From the listing that follows, report the number of lines with the word "What" in them, and no other output.
=== Section Start ===
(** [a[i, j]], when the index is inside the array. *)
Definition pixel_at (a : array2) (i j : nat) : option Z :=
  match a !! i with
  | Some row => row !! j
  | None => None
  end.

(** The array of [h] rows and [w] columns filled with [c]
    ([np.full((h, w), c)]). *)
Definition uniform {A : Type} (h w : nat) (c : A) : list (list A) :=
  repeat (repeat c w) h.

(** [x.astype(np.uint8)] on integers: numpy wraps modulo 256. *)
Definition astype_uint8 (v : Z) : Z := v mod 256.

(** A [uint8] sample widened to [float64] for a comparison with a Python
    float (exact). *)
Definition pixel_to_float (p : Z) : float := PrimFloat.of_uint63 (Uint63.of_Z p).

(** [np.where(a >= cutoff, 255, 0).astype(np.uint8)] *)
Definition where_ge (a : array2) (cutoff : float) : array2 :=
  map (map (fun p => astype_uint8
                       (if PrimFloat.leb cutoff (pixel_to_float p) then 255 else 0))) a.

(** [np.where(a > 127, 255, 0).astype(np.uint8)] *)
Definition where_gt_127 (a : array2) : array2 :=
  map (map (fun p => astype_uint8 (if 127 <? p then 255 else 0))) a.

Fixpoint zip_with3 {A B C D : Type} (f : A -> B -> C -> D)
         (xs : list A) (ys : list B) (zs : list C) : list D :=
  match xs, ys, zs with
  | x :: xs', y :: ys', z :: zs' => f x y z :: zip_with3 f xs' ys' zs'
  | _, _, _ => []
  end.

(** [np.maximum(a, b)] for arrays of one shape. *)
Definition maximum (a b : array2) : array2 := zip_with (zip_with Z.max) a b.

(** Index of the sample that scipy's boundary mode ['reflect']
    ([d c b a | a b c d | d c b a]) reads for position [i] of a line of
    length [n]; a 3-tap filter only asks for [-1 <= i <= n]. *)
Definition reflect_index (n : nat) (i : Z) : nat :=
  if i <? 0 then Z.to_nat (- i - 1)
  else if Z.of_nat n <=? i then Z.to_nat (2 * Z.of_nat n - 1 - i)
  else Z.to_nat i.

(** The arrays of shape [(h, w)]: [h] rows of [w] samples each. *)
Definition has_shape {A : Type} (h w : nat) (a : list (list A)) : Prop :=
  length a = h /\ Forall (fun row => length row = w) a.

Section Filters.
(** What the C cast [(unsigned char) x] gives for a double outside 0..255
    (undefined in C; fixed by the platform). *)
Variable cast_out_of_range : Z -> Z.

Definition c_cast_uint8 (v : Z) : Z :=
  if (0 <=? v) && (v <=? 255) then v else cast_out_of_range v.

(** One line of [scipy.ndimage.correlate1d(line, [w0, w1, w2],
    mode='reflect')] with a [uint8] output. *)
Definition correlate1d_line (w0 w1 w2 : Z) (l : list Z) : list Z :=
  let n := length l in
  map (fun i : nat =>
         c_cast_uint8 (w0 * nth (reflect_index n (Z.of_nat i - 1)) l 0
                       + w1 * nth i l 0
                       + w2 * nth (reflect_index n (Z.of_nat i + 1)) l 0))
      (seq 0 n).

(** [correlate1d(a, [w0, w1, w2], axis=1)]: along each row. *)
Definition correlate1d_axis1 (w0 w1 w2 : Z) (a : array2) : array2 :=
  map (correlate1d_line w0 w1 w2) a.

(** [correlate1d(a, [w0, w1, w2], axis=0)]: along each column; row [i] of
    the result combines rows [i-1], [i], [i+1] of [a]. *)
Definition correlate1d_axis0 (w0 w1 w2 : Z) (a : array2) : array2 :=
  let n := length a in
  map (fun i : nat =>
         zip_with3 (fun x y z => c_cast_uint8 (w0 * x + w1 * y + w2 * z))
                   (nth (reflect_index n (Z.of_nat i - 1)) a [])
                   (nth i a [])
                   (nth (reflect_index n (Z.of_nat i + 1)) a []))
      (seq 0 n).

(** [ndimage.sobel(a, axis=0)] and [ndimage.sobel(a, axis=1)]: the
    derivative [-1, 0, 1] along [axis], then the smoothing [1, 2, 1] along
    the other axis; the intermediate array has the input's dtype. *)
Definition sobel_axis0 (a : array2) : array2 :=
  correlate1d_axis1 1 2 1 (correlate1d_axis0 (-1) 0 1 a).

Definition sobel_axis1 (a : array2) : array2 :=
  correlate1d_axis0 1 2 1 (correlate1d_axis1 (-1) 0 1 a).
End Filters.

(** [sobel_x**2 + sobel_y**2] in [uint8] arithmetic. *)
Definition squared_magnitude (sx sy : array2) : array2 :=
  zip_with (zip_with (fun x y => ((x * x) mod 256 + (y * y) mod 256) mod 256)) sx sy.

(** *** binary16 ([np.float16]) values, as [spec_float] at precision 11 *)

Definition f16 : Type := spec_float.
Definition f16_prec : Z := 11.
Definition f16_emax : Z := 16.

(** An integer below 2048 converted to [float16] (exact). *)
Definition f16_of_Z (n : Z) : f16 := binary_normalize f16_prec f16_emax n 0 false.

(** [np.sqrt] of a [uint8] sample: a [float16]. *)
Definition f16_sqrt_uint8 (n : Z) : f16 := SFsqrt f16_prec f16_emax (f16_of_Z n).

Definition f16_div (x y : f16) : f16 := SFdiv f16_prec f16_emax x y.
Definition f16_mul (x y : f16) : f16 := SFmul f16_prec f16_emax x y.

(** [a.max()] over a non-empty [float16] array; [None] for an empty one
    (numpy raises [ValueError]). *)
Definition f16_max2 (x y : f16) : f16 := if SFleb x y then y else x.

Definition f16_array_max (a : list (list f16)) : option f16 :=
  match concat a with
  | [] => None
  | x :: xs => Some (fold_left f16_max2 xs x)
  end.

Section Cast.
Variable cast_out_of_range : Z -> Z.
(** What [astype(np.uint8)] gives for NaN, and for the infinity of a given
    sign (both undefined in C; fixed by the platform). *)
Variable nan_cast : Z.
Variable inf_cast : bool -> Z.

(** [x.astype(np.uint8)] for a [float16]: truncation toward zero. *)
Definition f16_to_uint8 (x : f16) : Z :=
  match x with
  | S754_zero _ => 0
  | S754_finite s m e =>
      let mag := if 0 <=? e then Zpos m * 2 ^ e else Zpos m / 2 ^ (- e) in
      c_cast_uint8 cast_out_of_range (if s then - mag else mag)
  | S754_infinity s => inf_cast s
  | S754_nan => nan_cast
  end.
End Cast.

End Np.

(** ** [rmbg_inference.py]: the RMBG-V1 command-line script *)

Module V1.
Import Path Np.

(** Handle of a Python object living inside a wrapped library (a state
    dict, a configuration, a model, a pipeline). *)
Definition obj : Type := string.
=== Section End ===
» Written response
2